In this chapter, I describe the data source, samples, measures, and data analysis plans for my dissertation. This dissertation is composed of two studies. The first study is a replication study to examine science motivation in rural African American high school students using Eccles et al. (1983) expectancy-value theory of motivation. The second study investigates the
relationships between parental socialization and rural African American students’ science expectancies using the Eccles et al. (1983) parent socialization model of expectancy-value theory. The following section describes the source of data used for both studies. Subsequent sections detail the study variables and analytic plans utilized in each study. The chapter
concludes with an overview of the research questions, hypotheses, and analytic strategies used in this dissertation.
Source of Data HSLS:09 Sample Design
The High School Longitudinal Study of 2009 (HSLS:2009; Ingels et al., 2013) is a
nationally representative, longitudinal study of over 23,000 students from 944 public and private schools that contained both 9th and 11th grades across the United States. During the base year
(Fall 2009), a randomly selected sample of ninth-grade students were administered an online questionnaire and a mathematics assessment within the school setting. Students’ parents, lead school counselors, school administrators, mathematics and science teachers were also
administered questionnaires online or via phone.
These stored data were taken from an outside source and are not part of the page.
(** [hashedWheelTimer.NewTimeout]; [None] is the nil pointer it returns when
    the timer is stopped.  Indexing the wheel outside its range panics. *)
Definition NewTimeout (now : Z) (task : Task) (delay : Z) : M (timers Task) (option tptr) :=
  fun st =>
  let h := hwt st in
  if hwt_stopped h then Ret st None
  else
    let timeout := newTimeoutObj now task delay in
    let totalTicks := Z.quot delay (tickDuration h) in
    let targetTick := wrap64 (currentTick h + totalTicks) in
    let bucketIndex := Z.rem targetTick (wheelSize h) in
    let timeout := SetBucketIndex bucketIndex (SetWheelIndex targetTick timeout) in
    let p := nextp st in
    let m := <[p := timeout]> (mem st) in
    if (0 <=? bucketIndex) && (bucketIndex <? Z.of_nat (length (wheel h))) then
      Ret (mkTimers m (S p)
             (set_wheel (alter (fun b => b ++ [p]) (Z.to_nat bucketIndex) (wheel h)) h))
          (Some p)
    else Panic (mkTimers m (S p) h) "index out of range".

(** [hashedWheelTimer.Start]. *)
Definition hwt_Start (now : Z) (h : hashedWheelTimer) : hashedWheelTimer :=
  if hwt_started h then h
  else mkHwt (tickDuration h) (wheelSize h) (wheel h) (currentTick h) (Some now) true
             true (hwt_stopped h) true true.

(** [hashedWheelTimer.Stop]: calling the nil [cancel] of a timer that was
    never started panics.  [wg.Wait] returns when [run] has returned. *)
Definition hwt_Stop (h : hashedWheelTimer) : outcome hashedWheelTimer unit :=
  if hwt_stopped h then Ret h tt
  else
    let h := mkHwt (tickDuration h) (wheelSize h) (wheel h) (currentTick h) (startTime h)
                   (hwt_ticker h) (hwt_started h) true (hwt_cancel h) (hwt_running h) in
    if negb (hwt_cancel h) then Panic h "call of nil function"
    else Ret (mkHwt (tickDuration h) (wheelSize h) (wheel h) (currentTick h) (startTime h)
                    false (hwt_started h) (hwt_stopped h) (hwt_cancel h) false) tt.

(** The loop of [tick] over one bucket: the timeouts it runs, in order, and
    the ones it keeps.  A cancelled timeout is in neither list. *)
Fixpoint tick_loop (m : gmap tptr (Timeout Task)) (ct : Z) (bucket : list tptr)
    : list tptr * list tptr :=
  match bucket with
  | [] => ([], [])
  | p :: rest =>
      let '(fired, remaining) := tick_loop m ct rest in
      match m !! p with
      | None => (fired, remaining)
      | Some t =>
          if IsCancelled t then (fired, remaining)
          else if to_wheelIndex t <=? ct then (p :: fired, remaining)
          else (fired, p :: remaining)
      end
  end.

(** [hashedWheelTimer.tick]; the result is the list of timeouts whose task it
    starts a goroutine for. *)
Definition tick : M (timers Task) (list tptr) :=
  fun st =>
  let ct := wrap64 (currentTick (hwt st) + 1) in
  let h := set_currentTick ct (hwt st) in
  let bucketIndex := Z.rem ct (wheelSize h) in
  if 0 <=? bucketIndex then
    match wheel h !! Z.to_nat bucketIndex with
    | Some bucket =>
        let '(fired, remaining) := tick_loop (mem st) ct bucket in
        Ret (mkTimers (mem st) (nextp st)
               (set_wheel (<[Z.to_nat bucketIndex := remaining]> (wheel h)) h)) fired
    | None => Panic (mkTimers (mem st) (nextp st) h) "index out of range"
    end
  else Panic (mkTimers (mem st) (nextp st) h) "index out of range".

(** Cancelling through a pointer. *)
Definition cancel_ptr (p : tptr) (st : timers Task) : timers Task :=
  mkTimers (alter (fun t => fst (Cancel t)) p (mem st)) (nextp st) (hwt st).

(** [GetStats]: its "totalTimeouts" entry; the other entries are fields. *)
Definition totalTimeouts (h : hashedWheelTimer) : nat := sum_list (length <$> wheel h).

End Operations.

(** ** Specification: a queue of deadlines

    [tq_pending] lists the pending timeouts in order of creation, each with
    the tick at which it is due.  A delay of [k] whole ticks is due [k] ticks
    later; a delay shorter than one tick is due one revolution later. *)
Record timerQueue := mkTq {
  tq_now : Z;
  tq_next : tptr;
  tq_pending : list (Z * tptr);
}.

Definition due_in (W k : Z) : Z := if k =? 0 then W else k.

Definition tq_new (W k : Z) (q : timerQueue) : timerQueue :=
  mkTq (tq_now q) (S (tq_next q))
       (tq_pending q ++ [(tq_now q + due_in W k, tq_next q)]).

Definition tq_cancel (p : tptr) (q : timerQueue) : timerQueue :=
  mkTq (tq_now q) (tq_next q) (filter (fun x => x.2 <> p) (tq_pending q)).

Definition tq_tick (q : timerQueue) : timerQueue * list tptr :=
  let now := tq_now q + 1 in
  (mkTq now (tq_next q) (filter (fun x => x.1 <> now) (tq_pending q)),
   snd <$> filter (fun x => x.1 = now) (tq_pending q)).

(** A client's sequence of operations, run on the wheel and on the queue.  The
    output has one list per tick: the timeouts that fired there. *)
Inductive wheelOp (Task : Type) :=
| OpNew (now : Z) (task : Task) (delay : Z)
| OpCancel (p : tptr)
| OpTick.
Arguments OpNew {Task} _ _ _.
Arguments OpCancel {Task} _.
Arguments OpTick {Task}.

Fixpoint wheel_exec {Task} (ops : list (wheelOp Task)) (st : timers Task)
    : outcome (timers Task) (list (list tptr)) :=
  match ops with
  | [] => Ret st []
  | OpNew now task delay :: ops =>
      match NewTimeout now task delay st with
      | Ret st _ => wheel_exec ops st
      | Panic st w => Panic st w
      end
  | OpCancel p :: ops => wheel_exec ops (cancel_ptr p st)
  | OpTick :: ops =>
      match tick st with
      | Ret st fired =>
          match wheel_exec ops st with
          | Ret st outs => Ret st (fired :: outs)
          | Panic st w => Panic st w
          end
      | Panic st w => Panic st w
      end
  end.

Fixpoint tq_exec {Task} (W td : Z) (ops : list (wheelOp Task)) (q : timerQueue)
    : timerQueue * list (list tptr) :=
  match ops with
  | [] => (q, [])
  | OpNew _ _ delay :: ops => tq_exec W td ops (tq_new W (delay / td) q)
  | OpCancel p :: ops => tq_exec W td ops (tq_cancel p q)
  | OpTick :: ops =>
      let '(q, fired) := tq_tick q in
      let '(q, outs) := tq_exec W td ops q in (q, fired :: outs)
  end.

(** ** Invariant and refinement relation *)

Section Relations.
Context {Task : Type}.
Implicit Types (st : timers Task) (m : gmap tptr (Timeout Task)).

(** The tick at which a timeout with target [wi] will run, seen at tick [ct]. *)
Definition due (W ct wi : Z) : Z :=
  if ct <? wi then wi else ct + 1 + (wi - ct - 1) mod W.

Definition ptr_wi m (p : tptr) : Z := default 0 (to_wheelIndex <$> m !! p).

Definition ptr_live m (p : tptr) : Prop :=
  match m !! p with Some t => to_cancelled t = false | None => False end.

#[global] Instance ptr_live_dec m p : Decision (ptr_live m p).
Proof. unfold ptr_live. destruct (m !! p); apply _. Defined.

(** A pointer stored in bucket [i]. *)
Definition bucket_ok (W : Z) m (i : nat) (p : tptr) : Prop :=
  exists t, m !! p = Some t /\ 0 <= to_wheelIndex t
            /\ to_wheelIndex t mod W = Z.of_nat i /\ to_bucketIndex t = Z.of_nat i.

Record wheel_wf (st : timers Task) : Prop := {
  wf_duration : 0 < tickDuration (hwt st);
  wf_size : 0 < wheelSize (hwt st);
  wf_length : Z.of_nat (length (wheel (hwt st))) = wheelSize (hwt st);
  wf_tick : 0 <= currentTick (hwt st);
  wf_bucket : forall i b p, wheel (hwt st) !! i = Some b -> p ∈ b ->
                bucket_ok (wheelSize (hwt st)) (mem st) i p;
  wf_fresh : forall p, is_Some (mem st !! p) -> (p < nextp st)%nat;
  wf_nodup : forall i b, wheel (hwt st) !! i = Some b -> NoDup b;
}.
The data for this dissertation were taken from the first follow-up, which took place when most sample members were in 11th grade (Spring
47
2012), and the transcript study (Fall 2013). During the first follow-up, students were again administered an online questionnaire and a mathematics assessment. Counselors and principals at each of the participating schools were also administered questionnaires for the first follow-up. In addition, a random subsample of parents was administered a questionnaire. In September 2013, transcripts were requested from all base-year schools, as well as from any school that students had reported transferring to during the first follow-up and/or the 2013 Update study that occurred during the summer of 2013. Variables from the first follow-up student questionnaire and high school transcript study were analyzed in Study 1. In Study 2, variables from the first follow-up student questionnaire and first follow-up parent questionnaire were analyzed.
HSLS: Instrumentation
This dissertation utilized data from both the student and parent questionnaires of the first follow-up of the HSLS:09 that occurred during the spring of 2012. Data from the High School Transcript Study of the HSLS:09 were also analyzed. These surveys are described below:
First follow-up student questionnaire. This online survey was administered during the spring of 2012 to students who had participated in the base year survey as ninth grade students during the fall 2009 semester. Students were given the survey regardless of their current school enrollment status and was designed to include students who had been retained, had dropped out, graduated early, or who had transferred to other schools/educational settings in the time that had elapsed since the base year study. Students were surveyed on a variety of topics related to their school experience including: attendance, grades, demographics, and family background (including plans and preparations for the post-high school), knowledge of college admission processes (testing, financial aid, college characteristics), influences on thinking and behavior, and peer behaviors and aspirations. Students were also asked specifically about their experiences
48
with science and mathematics, including course enrollment, feelings about math and science classes, math and science identity and utility, participation in science and mathematics extracurricular programs.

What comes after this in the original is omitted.